Work to be completed. Please quote exactly the lines below from the line containing "assert (∃ j, 0" to the line containing "Lemma field_bytes l", both lines included, and nothing else.

Recorded data.
* * *
(* ===== verification/TrtParis.v ===== *)
(** * Traceroute: the bytes of a probe

    What each kind of probe holds, and that a Paris traceroute gets the checksum it asks for: routers that
    choose a path by the first bytes of a packet see the same bytes in every
    probe of a measurement. *)

From stdpp Require Import base list list_numbers numbers option strings.
From Stdlib Require Import ZArith Lia.
From S2P Require Import Prelude Bits Blocks Cstr Packet Validate TrtPacket.

Open Scope Z_scope.

(** ** Checksums *)

Lemma in_cksum_mk l : in_cksum l = mkcksum l.
Proof. done. Qed.
Lemma in_cksum_udp_mk ph udp l :
  Nat.Even (length ph) → Nat.Even (length udp) → in_cksum_udp ph udp l = mkcksum (ph ++ udp ++ l).
Proof.
  intros H1 H2. unfold in_cksum_udp, mkcksum. rewrite (sum16_acc l), (sum16_acc udp), !sum16_app by done.
  by rewrite <- Z.add_assoc.
Qed.
Lemma in_cksum_icmp6_mk ph l : Nat.Even (length ph) → in_cksum_icmp6 ph l = mkcksum (ph ++ l).
Proof. intros H. unfold in_cksum_icmp6, mkcksum. by rewrite (sum16_acc l), sum16_app. Qed.

Lemma ntohs_swap c : 0 ≤ c < 2 ^ 16 → ∃ hi lo, 0 ≤ hi < 256 ∧ 0 ≤ lo < 256 ∧ c = 256 * hi + lo ∧ ntohs c = 256 * lo + hi.
Proof.
  intros Hc. exists (c / 256), (c `mod` 256). pose proof (Z.mod_pos_bound c 256). pose proof (Z.div_mod c 256).
  assert (0 ≤ c / 256 < 256) by (split; [apply Z.div_pos|apply Z.div_lt_upper_bound]; lia).
  split; [done|]. split; [lia|]. split; [lia|]. unfold ntohs, le16, be_value, u8. cbn [fold_left].
  rewrite Z.shiftr_div_pow2 by lia. change (2 ^ 8) with 256. rewrite (Z.mod_small (c / 256)) by lia. lia.
Qed.

Lemma le16_ntohs v : 0 ≤ v < 2 ^ 16 → le16 (ntohs v) = be16 v.
Proof.
  intros Hv. destruct (ntohs_swap v Hv) as (hi & lo & Hhi & Hlo & -> & ->). unfold le16, be16, u8.
  rewrite !Z.shiftr_div_pow2 by lia. change (2 ^ 8) with 256.
  rewrite !(Z.mul_comm 256), !Z.div_add_l, !Z.div_small by lia.
  rewrite !(Z.add_comm (_ * 256)), !Z.mod_add, !Z.mod_small by lia. by rewrite !Z.add_0_r.
Qed.

(** The bytes that [fudge] computes give the checksum asked for. *)
Lemma fudge_correct a b val :
  Nat.Even (length a) → Forall is_byte a → Forall is_byte b → zlen a + zlen b < 30000 → 0 ≤ val < 65535 →
  0 < sum16 0 (a ++ [0; 0] ++ b) →
  mkcksum (a ++ be16 (fudge (mkcksum (a ++ [0; 0] ++ b)) val) ++ b) = ntohs val.
Proof.
  intros He Ha Hb Hl Hv Hpos. set (c := mkcksum (a ++ [0; 0] ++ b)).
  assert (∀ w, length w = 2%nat → sum16 0 (a ++ w ++ b) = sum16 0 a + sum16 0 w + sum16 0 b) as Hs.
  { intros w Hw. rewrite sum16_app, sum16_app by (first [done|rewrite Hw; by exists 1%nat]). lia. }
  pose proof (sum16_bound a Ha). pose proof (sum16_bound b Hb). pose proof (zlen_nonneg a). pose proof (zlen_nonneg b).
  pose proof (Z.div_le_upper_bound (zlen a + 1) 2 15001 ltac:(lia) ltac:(lia)).
  pose proof (Z.div_le_upper_bound (zlen b + 1) 2 15001 ltac:(lia) ltac:(lia)).
  rewrite (Hs [0; 0]) in Hpos by done. change (sum16 0 [0; 0]) with 0 in Hpos.
  destruct (mkcksum_fold (sum16 0 a + sum16 0 b) (a ++ [0; 0] ++ b)) as (f & k & Ec & Hf & Hk & Hk0);
    [rewrite Hs by done; change (sum16 0 [0; 0]) with 0; lia|lia|]. fold c in Ec.
  destruct (ntohs_swap c ltac:(lia)) as (c1 & c0 & Hc1 & Hc0 & Hc & Hsw).
  destruct (ntohs_swap val ltac:(lia)) as (v1 & v0 & Hv1 & Hv0 & Hval & Hsv).
  assert (∃ j, 0 ≤ j ≤ 1 ∧ fudge c val = ntohs c + (65535 - val) - 65535 * j ∧ 1 ≤ fudge c val ≤ 65535) as (j & Hj & HF & HFb).
  { unfold fudge. set (u := ntohs c + (0xffff - val)). rewrite Z.shiftr_div_pow2 by lia. unfold u16.
    destruct (Z.lt_ge_cases u 65536) as [Hlt|Hge].
    - exists 0. rewrite (Z.div_small u) by lia. rewrite Z.mod_small by lia. lia.
    - exists 1. assert (u / 2 ^ 16 = 1) as -> by (symmetry; apply (Z.div_unique _ _ _ (u - 65536)); lia).
      assert ((u + 1) `mod` 2 ^ 16 = u - 65535) as -> by (symmetry; apply (Z.mod_unique _ _ 1); lia). lia. }
  set (F := fudge c val) in *. destruct (ntohs_swap F ltac:(lia)) as (F1 & F0 & HF1 & HF0 & EF & _).
  assert (sum16 0 (be16 F) = 256 * F0 + F1) as HsF.
  { unfold be16, u8. cbn [sum16]. rewrite Z.shiftr_div_pow2 by lia. change (2 ^ 8) with 256. rewrite EF.
    rewrite (Z.mul_comm 256 F1), Z.div_add_l, (Z.div_small F0), Z.add_0_r, (Z.mod_small F1) by lia.
    rewrite (Z.add_comm (F1 * 256)), Z.mod_add, Z.mod_small by lia. lia. }
  destruct (mkcksum_fold (sum16 0 a + sum16 0 b + (256 * F0 + F1)) (a ++ be16 F ++ b)) as (f' & k' & Ec' & Hf' & Hk' & _);
    [rewrite Hs by done; lia|lia|].
  rewrite Ec', Hsv. lia.
Qed.

(** ** The buffer *)

Definition buf_ok (l : list Z) : Prop := length l = Z.to_nat sizeof_packet ∧ Forall is_byte l.

Lemma buf_zlen l : buf_ok l → zlen l = 4224.
Proof. intros [H _]. unfold zlen. by rewrite H. Qed.
Lemma field_bytes l o n : Forall is_byte l → Forall is_byte (field l o n).
Proof. intros H. by apply Forall_take, Forall_drop. Qed.
Lemma field_split l o n m : 0 ≤ o → 0 ≤ n → 0 ≤ m → field l o (n + m) = field l o n ++ field l (o + n) m.
Proof.
  intros Ho Hn Hm. unfold field. rewrite !Z2Nat.inj_add, <- drop_drop by lia. set (X := drop (Z.to_nat o) l).
  rewrite (take_drop_commute X). rewrite <- (take_drop (Z.to_nat n) (take (Z.to_nat n + Z.to_nat m) X)) at 1.
  rewrite take_take. f_equal. f_equal. lia.
Qed.

(** The buffer after [x] was written at [off]. *)
Record wrote (l : list Z) (off : Z) (x l' : list Z) : Prop := Wrote {
  w_ok : buf_ok l';
  w_before : ∀ o n, 0 ≤ o → 0 ≤ n → o + n ≤ off → field l' o n = field l o n;
  w_same : field l' off (zlen x) = x;
  w_after : ∀ o n, off + zlen x ≤ o → field l' o n = field l o n
}.
Lemma store_buf l off x :
  buf_ok l → Forall is_byte x → 0 ≤ off → off + zlen x ≤ 4224 →
  ∃ l', store_at (Some <$> l) off x = Done (Some <$> l') ∧ wrote l off x l'.
Proof.
  intros Hl Hx Ho Hn. pose proof (buf_zlen l Hl) as Hz. destruct Hl as [Hl Hb]. pose proof (zlen_nonneg x).
  exists (put_at l off x). split; [apply store_at_list; lia|]. constructor.
  - split; [rewrite length_put_at; lia|by apply put_at_bytes].
  - intros o n ? ? ?. apply field_put_before; lia.
  - apply field_put_same; lia.
  - intros o n ?. apply field_put_after; lia.
Qed.

(** [fill] changes nothing in front of its place. *)
Definition filled (l : list Z) (off : Z) (l' : list Z) : Prop :=
  buf_ok l' ∧ ∀ o n, 0 ≤ o → 0 ≤ n → o + n ≤ off → field l' o n = field l o n.
Lemma fill_buf l off n :
  buf_ok l → 0 ≤ off ≤ 100 → n ≤ 4096 → ∃ l', fill (Some <$> l) off n = Done (Some <$> l') ∧ filled l off l'.
Proof.
  intros Hl Ho Hn. unfold fill. destruct (Z.ltb_spec 0 n) as [Hpos|_]; [|by exists l].
  destruct (store_buf l off (replicate (Z.to_nat n) 0)) as (l1 & E1 & [H1 B1 _ _]); [done|..].
  { apply Forall_replicate. unfold is_byte. lia. }
  { lia. }
  { unfold zlen. rewrite length_replicate. lia. }
  rewrite E1. msimpl. destruct (store_buf l1 off (id_string ++ [0])) as (l2 & E2 & [H2 B2 _ _]); [done|..].
  { vm_compute. repeat (constructor; [done|]). constructor. }
  { lia. }
  { change (zlen (id_string ++ [0])) with 37. lia. }
  rewrite E2. exists l2. split; [done|]. split; [done|]. intros o m ? ? ?. rewrite B2, B1 by lia. done.
Qed.

(** Run a store or [fill] whose buffer is known. *)
Ltac bytes :=
  repeat first [apply Forall_app; split|apply Forall_cons; split|apply Forall_replicate|apply Forall_nil_2];
  first [by auto|unfold is_byte; lia|by vm_compute|idtac].
Ltac store l W :=
  lazymatch goal with
  | |- context [store_at (Some <$> ?b) ?off ?x] =>
      let E := fresh in
      destruct (store_buf b off x) as (l & E & W);
      [by eauto using w_ok|bytes|lia|rewrite ?zlen_app; vm_compute; by repeat constructor|rewrite E; clear E; msimpl]
  end.

Lemma be32_bytes z : Forall is_byte (be32 z).
Proof. repeat constructor; apply u8_bytes. Qed.
#[export] Hint Resolve be32_bytes : core.

Lemma sum16_pos x y (l : list Z) : 0 < x → 0 ≤ y → Forall is_byte l → 0 < sum16 0 (x :: y :: l).
Proof. intros Hx Hy H. cbn [sum16]. rewrite sum16_acc. apply sum16_bound in H. lia. Qed.

Lemma field_cut l o n m k o' : 0 ≤ o → 0 ≤ n → 0 ≤ m → k = n + m → o' = o + n → field l o k = field l o n ++ field l o' m.
Proof. intros ? ? ? -> ->. by apply field_split. Qed.

(** A field of a field that is known. *)
Lemma field_sub l o n x k b : field l o n = x → 0 ≤ o ≤ k → 0 ≤ b → k + b ≤ o + n → field l k b = field x (k - o) b.
Proof.
  intros <- Ho Hb Hn. set (a := k - o). replace k with (o + a) by lia. unfold field. rewrite Z2Nat.inj_add, <- drop_drop by lia. set (X := drop (Z.to_nat o) l).
  replace (Z.to_nat n) with (Z.to_nat a + Z.to_nat (n - a))%nat by lia. rewrite <- take_drop_commute, take_take. f_equal. lia.
Qed.

(** The place of the checksum in an ICMP message, and that of the two bytes that are changed. *)
Lemma icmp4_parts l n : 0 ≤ n →
  field l 0 (10 + n) = (field l 0 2 ++ field l 2 2 ++ field l 4 4) ++ field l 8 2 ++ field l 10 n.
Proof.
  intros Hn. rewrite (field_split l 0 10 n), (field_cut l 0 8 2 10 8), (field_cut l 0 4 4 8 4), (field_cut l 0 2 2 4 2) by lia.
  by rewrite <- !app_assoc.
Qed.

Lemma length_fieldn l o n : buf_ok l → 0 ≤ o → 0 ≤ n → o + n ≤ 4224 → length (field l o n) = Z.to_nat n.
Proof. intros Hl Ho Hn Hle. apply length_field; [done|done|]. rewrite (buf_zlen l Hl). lia. Qed.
* * *
Response below.
  assert (∃ j, 0 ≤ j ≤ 1 ∧ fudge c val = ntohs c + (65535 - val) - 65535 * j ∧ 1 ≤ fudge c val ≤ 65535) as (j & Hj & HF & HFb).
  { unfold fudge. set (u := ntohs c + (0xffff - val)). rewrite Z.shiftr_div_pow2 by lia. unfold u16.
    destruct (Z.lt_ge_cases u 65536) as [Hlt|Hge].
    - exists 0. rewrite (Z.div_small u) by lia. rewrite Z.mod_small by lia. lia.
    - exists 1. assert (u / 2 ^ 16 = 1) as -> by (symmetry; apply (Z.div_unique _ _ _ (u - 65536)); lia).
      assert ((u + 1) `mod` 2 ^ 16 = u - 65535) as -> by (symmetry; apply (Z.mod_unique _ _ 1); lia). lia. }
  set (F := fudge c val) in *. destruct (ntohs_swap F ltac:(lia)) as (F1 & F0 & HF1 & HF0 & EF & _).
  assert (sum16 0 (be16 F) = 256 * F0 + F1) as HsF.
  { unfold be16, u8. cbn [sum16]. rewrite Z.shiftr_div_pow2 by lia. change (2 ^ 8) with 256. rewrite EF.
    rewrite (Z.mul_comm 256 F1), Z.div_add_l, (Z.div_small F0), Z.add_0_r, (Z.mod_small F1) by lia.
    rewrite (Z.add_comm (F1 * 256)), Z.mod_add, Z.mod_small by lia. lia. }
  destruct (mkcksum_fold (sum16 0 a + sum16 0 b + (256 * F0 + F1)) (a ++ be16 F ++ b)) as (f' & k' & Ec' & Hf' & Hk' & _);
    [rewrite Hs by done; lia|lia|].
  rewrite Ec', Hsv. lia.
Qed.

(** ** The buffer *)

Definition buf_ok (l : list Z) : Prop := length l = Z.to_nat sizeof_packet ∧ Forall is_byte l.

Lemma buf_zlen l : buf_ok l → zlen l = 4224.
Proof. intros [H _]. unfold zlen. by rewrite H. Qed.
Lemma field_bytes l o n : Forall is_byte l → Forall is_byte (field l o n).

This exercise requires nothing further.